• [Try it] Show every line from the data below that includes "startsWith".

Saved data entries:
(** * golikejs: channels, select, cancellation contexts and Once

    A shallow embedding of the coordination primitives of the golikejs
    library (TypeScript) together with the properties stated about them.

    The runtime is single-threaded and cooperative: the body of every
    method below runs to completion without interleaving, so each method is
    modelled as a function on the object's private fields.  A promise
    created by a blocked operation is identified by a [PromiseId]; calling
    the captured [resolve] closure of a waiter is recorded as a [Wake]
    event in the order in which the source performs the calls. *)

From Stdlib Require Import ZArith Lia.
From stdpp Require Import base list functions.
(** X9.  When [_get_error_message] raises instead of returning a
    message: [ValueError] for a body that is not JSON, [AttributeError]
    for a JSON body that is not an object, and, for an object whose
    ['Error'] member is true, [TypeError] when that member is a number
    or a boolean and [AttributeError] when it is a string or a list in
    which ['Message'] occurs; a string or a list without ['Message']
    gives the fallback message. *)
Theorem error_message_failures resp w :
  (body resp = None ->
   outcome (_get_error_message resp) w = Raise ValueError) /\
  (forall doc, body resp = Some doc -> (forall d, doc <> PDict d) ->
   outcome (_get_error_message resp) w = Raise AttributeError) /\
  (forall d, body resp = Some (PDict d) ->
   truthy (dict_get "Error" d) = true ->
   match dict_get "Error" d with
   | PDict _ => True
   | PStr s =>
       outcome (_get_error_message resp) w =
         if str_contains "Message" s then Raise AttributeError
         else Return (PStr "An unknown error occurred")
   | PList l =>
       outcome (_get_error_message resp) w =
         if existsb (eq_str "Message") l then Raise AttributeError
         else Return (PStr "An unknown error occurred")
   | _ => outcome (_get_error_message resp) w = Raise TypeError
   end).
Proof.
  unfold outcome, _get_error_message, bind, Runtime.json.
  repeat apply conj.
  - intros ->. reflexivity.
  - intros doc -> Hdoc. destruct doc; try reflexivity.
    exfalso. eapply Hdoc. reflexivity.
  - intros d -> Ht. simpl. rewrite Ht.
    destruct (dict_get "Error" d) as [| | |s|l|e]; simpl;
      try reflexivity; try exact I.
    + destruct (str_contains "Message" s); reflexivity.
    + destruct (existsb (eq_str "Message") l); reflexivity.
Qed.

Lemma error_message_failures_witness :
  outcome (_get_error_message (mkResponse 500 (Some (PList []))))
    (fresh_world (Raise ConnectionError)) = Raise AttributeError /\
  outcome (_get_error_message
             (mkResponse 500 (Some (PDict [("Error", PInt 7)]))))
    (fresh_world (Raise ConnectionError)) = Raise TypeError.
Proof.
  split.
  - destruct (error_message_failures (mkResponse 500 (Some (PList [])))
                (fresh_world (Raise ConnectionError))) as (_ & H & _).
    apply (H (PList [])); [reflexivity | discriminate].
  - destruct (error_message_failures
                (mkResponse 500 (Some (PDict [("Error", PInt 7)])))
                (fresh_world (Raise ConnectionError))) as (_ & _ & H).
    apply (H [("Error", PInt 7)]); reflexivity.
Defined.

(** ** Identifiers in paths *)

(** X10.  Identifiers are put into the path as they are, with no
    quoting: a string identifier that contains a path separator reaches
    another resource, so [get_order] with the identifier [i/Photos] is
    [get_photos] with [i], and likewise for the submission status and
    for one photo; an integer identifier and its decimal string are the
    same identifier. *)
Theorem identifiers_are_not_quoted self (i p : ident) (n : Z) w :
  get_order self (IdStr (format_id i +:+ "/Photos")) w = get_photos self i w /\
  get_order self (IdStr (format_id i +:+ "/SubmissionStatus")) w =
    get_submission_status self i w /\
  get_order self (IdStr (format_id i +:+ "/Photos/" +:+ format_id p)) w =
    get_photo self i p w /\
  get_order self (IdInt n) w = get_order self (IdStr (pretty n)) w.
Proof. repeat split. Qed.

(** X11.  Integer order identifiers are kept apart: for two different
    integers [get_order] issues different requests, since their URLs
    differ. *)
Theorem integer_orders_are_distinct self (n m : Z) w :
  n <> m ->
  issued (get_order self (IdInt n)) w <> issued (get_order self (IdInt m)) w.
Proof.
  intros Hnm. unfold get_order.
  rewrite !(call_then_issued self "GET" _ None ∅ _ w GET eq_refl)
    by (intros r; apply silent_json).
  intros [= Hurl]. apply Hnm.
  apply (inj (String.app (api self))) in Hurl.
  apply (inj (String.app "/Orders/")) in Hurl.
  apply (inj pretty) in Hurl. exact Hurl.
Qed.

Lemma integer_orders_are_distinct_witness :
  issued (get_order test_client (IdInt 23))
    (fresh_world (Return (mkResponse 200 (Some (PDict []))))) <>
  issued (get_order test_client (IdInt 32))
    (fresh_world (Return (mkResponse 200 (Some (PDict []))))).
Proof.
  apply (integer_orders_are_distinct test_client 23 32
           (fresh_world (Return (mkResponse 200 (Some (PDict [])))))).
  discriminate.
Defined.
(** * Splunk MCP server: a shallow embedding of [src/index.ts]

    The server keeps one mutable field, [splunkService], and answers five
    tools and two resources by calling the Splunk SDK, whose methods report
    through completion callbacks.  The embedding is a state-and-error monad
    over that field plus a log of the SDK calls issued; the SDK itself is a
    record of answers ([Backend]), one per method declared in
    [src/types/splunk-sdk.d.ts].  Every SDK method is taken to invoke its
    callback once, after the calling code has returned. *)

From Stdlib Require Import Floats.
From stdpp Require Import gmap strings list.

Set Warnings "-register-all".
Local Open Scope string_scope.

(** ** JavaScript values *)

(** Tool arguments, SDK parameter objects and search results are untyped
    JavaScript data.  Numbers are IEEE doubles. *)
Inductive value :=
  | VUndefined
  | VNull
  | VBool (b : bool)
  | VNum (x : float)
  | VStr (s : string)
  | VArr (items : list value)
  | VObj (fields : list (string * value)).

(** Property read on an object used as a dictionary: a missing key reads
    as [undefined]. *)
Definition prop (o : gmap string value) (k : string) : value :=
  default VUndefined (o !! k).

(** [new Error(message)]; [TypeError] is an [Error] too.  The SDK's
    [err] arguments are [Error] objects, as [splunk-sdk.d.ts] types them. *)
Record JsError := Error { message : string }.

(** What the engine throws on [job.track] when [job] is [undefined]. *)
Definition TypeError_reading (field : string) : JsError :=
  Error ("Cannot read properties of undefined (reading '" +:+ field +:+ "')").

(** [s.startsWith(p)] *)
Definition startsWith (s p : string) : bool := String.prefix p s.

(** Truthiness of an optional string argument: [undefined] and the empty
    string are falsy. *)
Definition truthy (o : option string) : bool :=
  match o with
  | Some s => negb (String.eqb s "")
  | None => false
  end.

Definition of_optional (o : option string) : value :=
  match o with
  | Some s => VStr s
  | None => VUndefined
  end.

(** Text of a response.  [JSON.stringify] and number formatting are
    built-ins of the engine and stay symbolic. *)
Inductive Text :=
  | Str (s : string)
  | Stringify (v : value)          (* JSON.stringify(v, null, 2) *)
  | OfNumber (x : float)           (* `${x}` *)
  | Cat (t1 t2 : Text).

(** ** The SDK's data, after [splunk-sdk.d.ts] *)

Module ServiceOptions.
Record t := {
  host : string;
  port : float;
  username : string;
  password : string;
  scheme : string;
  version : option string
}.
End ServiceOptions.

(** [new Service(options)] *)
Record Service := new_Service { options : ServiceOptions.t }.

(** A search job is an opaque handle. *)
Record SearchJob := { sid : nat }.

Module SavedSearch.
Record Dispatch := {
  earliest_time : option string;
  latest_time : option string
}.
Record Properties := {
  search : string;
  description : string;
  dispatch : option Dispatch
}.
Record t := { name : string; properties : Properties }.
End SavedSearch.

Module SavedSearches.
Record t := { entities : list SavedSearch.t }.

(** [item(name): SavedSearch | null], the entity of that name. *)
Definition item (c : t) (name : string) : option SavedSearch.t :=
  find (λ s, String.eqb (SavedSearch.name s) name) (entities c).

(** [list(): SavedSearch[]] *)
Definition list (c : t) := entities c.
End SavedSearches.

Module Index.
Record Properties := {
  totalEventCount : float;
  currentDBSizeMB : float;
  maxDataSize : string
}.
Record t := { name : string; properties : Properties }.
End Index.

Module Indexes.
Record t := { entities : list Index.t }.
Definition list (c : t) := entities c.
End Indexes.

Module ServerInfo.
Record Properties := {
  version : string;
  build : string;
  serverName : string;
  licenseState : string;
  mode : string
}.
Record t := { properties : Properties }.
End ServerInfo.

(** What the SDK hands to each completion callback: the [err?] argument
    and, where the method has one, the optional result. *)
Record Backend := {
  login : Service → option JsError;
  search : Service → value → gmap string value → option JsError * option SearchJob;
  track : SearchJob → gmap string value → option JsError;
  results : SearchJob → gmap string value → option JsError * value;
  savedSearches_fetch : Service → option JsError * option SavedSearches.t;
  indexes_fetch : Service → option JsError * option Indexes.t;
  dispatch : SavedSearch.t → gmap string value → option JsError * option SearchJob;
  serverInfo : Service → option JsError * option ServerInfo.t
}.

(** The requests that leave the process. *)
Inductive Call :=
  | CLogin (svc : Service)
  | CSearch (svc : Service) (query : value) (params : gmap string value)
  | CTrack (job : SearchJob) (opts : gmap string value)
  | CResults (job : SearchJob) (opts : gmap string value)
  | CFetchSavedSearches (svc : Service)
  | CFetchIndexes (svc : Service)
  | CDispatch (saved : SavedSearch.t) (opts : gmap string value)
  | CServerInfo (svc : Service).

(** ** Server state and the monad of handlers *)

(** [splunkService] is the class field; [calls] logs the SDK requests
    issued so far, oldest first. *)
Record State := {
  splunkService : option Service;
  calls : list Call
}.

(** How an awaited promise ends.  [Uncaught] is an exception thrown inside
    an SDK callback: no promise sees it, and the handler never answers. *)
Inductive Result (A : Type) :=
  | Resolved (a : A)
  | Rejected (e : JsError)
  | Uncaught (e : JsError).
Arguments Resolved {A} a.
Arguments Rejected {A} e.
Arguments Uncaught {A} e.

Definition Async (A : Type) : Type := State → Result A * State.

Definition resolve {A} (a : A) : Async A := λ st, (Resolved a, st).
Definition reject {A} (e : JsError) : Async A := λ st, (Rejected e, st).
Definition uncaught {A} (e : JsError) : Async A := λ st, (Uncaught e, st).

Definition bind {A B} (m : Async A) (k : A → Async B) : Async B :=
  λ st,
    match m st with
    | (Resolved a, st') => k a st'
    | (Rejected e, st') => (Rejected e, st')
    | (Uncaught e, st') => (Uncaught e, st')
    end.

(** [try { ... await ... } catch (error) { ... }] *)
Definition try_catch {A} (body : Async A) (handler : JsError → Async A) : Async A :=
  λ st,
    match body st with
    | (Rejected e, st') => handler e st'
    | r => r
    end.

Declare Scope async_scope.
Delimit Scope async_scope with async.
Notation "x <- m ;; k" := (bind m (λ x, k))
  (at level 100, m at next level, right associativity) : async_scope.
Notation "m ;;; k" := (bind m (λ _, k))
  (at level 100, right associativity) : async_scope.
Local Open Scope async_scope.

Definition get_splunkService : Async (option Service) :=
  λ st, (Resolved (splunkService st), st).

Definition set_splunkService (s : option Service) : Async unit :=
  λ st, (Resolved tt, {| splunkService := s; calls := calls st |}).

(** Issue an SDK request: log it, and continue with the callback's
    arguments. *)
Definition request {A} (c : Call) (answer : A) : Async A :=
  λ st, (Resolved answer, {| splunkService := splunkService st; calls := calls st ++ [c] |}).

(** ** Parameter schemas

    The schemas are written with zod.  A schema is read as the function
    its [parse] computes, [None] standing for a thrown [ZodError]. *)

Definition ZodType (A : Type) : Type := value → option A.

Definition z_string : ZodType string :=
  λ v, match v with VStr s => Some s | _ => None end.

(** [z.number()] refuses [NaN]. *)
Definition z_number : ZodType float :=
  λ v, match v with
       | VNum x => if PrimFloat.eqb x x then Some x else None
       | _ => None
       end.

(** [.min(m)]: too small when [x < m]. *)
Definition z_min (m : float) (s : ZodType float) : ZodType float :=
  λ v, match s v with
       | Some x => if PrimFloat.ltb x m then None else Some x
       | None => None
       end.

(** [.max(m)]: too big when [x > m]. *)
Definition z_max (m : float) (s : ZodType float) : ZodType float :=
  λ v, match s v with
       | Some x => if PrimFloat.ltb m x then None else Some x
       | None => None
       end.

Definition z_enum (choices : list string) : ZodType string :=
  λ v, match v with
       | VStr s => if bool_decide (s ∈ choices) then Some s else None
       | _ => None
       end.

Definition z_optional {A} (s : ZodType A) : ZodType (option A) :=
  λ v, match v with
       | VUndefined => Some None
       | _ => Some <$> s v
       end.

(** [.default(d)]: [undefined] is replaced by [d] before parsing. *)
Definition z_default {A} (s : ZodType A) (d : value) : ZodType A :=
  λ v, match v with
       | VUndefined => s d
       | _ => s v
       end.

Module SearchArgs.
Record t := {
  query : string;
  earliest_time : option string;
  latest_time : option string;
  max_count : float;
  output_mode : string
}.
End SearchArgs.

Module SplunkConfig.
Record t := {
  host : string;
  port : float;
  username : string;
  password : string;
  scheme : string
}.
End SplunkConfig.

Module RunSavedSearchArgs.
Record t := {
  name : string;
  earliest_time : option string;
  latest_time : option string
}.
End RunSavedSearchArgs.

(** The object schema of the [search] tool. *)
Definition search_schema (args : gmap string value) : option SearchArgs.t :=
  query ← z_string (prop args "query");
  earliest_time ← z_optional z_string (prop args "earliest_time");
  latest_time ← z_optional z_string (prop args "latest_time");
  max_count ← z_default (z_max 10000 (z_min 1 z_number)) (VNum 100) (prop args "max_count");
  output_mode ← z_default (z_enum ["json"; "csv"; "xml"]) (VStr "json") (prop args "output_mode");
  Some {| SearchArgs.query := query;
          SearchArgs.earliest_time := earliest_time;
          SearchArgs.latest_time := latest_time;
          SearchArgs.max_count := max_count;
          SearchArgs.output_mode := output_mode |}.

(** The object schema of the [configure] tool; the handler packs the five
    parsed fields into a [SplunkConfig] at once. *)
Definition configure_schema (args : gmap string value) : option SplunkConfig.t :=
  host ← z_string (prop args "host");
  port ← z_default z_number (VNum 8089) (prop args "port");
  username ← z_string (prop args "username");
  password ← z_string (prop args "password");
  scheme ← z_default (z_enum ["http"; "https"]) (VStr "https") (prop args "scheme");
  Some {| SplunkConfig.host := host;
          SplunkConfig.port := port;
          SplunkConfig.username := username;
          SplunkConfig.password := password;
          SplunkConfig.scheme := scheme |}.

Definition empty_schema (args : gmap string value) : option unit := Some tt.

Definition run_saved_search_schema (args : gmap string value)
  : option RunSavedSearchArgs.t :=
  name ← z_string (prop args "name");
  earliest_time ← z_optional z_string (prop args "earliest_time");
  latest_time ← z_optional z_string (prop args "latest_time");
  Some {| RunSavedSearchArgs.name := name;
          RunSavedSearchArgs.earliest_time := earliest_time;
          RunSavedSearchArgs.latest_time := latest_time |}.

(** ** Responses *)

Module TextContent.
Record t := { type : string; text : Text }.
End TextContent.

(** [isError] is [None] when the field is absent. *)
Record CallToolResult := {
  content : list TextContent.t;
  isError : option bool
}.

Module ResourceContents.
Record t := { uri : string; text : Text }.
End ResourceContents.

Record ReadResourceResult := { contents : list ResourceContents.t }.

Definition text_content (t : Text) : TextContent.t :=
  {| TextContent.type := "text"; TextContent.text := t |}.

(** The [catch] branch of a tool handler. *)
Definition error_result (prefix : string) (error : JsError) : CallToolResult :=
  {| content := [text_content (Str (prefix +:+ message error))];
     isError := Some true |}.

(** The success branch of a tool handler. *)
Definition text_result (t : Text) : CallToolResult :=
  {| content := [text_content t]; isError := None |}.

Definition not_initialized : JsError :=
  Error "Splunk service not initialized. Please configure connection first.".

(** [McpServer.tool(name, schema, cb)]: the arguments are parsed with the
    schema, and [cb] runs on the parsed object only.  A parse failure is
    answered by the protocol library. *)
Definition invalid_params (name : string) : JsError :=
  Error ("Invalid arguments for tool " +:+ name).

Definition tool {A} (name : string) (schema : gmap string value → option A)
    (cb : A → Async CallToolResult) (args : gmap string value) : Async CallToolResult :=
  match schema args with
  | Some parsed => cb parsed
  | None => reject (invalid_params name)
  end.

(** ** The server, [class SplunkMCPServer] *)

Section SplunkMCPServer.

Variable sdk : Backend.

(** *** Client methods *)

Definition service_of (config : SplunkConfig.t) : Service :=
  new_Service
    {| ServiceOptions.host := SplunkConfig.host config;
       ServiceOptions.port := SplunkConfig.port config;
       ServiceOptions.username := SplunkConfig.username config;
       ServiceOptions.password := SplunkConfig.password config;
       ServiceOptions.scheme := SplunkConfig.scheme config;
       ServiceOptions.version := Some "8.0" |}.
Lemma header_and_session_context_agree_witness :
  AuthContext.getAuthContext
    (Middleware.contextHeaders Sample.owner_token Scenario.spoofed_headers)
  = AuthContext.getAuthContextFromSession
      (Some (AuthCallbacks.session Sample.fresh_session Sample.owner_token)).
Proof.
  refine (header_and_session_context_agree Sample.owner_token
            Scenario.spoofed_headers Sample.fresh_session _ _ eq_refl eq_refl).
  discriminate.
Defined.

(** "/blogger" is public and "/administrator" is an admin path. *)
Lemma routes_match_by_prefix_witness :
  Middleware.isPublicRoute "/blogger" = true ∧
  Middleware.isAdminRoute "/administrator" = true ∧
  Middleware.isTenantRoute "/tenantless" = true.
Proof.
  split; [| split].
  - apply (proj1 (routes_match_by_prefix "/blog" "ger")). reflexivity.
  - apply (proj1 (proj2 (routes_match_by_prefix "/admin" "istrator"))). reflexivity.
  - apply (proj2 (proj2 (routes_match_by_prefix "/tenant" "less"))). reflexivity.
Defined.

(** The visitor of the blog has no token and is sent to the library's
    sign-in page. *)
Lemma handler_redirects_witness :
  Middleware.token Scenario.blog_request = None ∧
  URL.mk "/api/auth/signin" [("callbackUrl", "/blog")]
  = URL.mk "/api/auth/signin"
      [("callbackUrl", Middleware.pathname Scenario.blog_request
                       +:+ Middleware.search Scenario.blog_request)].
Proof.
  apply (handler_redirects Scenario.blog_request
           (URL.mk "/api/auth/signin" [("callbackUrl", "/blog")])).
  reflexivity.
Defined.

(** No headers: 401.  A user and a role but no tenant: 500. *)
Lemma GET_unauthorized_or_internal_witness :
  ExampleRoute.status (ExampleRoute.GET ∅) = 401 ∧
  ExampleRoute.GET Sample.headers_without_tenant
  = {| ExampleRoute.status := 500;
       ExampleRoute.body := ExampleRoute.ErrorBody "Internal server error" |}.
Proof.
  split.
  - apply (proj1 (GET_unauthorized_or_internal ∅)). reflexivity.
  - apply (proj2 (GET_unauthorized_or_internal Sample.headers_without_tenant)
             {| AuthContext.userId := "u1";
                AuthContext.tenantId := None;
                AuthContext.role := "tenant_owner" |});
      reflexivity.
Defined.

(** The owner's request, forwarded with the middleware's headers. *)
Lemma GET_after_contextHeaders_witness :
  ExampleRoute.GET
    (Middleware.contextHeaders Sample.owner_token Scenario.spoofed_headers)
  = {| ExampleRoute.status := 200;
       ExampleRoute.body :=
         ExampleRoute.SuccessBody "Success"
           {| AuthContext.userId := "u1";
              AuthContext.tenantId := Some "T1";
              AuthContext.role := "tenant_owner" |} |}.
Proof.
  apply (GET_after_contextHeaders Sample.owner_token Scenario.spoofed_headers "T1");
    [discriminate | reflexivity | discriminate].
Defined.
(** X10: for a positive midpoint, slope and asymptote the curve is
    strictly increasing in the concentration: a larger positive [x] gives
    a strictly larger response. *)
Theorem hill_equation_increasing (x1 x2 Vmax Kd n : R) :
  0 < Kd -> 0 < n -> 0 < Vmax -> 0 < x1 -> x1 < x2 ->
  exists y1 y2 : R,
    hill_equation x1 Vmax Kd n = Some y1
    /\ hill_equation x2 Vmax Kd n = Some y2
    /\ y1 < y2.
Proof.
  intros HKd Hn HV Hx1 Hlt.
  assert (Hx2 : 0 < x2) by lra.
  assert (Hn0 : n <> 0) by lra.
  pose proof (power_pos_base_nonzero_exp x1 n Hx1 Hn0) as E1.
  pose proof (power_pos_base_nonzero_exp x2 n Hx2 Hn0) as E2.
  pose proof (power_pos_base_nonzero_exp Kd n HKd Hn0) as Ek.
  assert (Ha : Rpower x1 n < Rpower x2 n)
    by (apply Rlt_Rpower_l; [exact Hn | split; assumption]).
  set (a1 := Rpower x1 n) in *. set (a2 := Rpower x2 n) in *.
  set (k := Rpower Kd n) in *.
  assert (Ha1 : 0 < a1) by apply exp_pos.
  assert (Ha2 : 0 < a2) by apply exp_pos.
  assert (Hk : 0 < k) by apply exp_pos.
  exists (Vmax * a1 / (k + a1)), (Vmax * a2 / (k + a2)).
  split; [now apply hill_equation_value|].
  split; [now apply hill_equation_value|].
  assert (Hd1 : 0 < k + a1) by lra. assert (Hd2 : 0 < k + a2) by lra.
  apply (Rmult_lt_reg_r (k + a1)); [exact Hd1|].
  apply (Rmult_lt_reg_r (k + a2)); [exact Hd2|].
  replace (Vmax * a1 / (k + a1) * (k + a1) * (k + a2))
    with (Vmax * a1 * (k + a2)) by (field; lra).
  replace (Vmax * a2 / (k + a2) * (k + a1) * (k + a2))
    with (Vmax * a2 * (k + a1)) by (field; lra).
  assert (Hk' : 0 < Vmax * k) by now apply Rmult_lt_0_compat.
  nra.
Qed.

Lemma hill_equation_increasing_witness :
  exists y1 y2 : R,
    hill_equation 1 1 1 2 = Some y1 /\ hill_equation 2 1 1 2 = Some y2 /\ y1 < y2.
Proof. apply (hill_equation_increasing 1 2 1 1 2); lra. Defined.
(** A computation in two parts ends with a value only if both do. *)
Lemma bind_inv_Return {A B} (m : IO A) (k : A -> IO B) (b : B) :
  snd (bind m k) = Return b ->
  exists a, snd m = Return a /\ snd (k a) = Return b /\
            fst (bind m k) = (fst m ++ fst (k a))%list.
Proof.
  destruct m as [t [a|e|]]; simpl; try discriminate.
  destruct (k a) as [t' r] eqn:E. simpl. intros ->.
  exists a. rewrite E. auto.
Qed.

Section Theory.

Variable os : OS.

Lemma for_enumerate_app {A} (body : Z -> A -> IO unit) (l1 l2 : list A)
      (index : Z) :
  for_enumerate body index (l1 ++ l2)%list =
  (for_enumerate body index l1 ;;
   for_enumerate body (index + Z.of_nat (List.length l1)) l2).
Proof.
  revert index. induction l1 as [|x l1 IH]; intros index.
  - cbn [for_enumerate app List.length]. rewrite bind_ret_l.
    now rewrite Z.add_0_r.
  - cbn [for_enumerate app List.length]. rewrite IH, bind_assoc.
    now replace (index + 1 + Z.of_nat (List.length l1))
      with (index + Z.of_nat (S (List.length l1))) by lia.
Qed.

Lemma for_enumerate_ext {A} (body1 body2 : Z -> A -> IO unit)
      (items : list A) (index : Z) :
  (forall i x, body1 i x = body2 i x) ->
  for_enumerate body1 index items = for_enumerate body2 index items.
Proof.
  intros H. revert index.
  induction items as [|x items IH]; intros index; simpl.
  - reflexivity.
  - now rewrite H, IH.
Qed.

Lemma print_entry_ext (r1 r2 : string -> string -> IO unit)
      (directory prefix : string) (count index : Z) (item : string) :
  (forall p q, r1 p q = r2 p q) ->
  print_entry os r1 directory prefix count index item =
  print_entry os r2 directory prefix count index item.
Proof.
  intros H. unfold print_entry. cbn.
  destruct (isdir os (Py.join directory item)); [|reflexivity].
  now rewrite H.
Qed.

• [Answer to this problem]
(** [s.startsWith(p)] *)
Definition startsWith (s p : string) : bool := String.prefix p s.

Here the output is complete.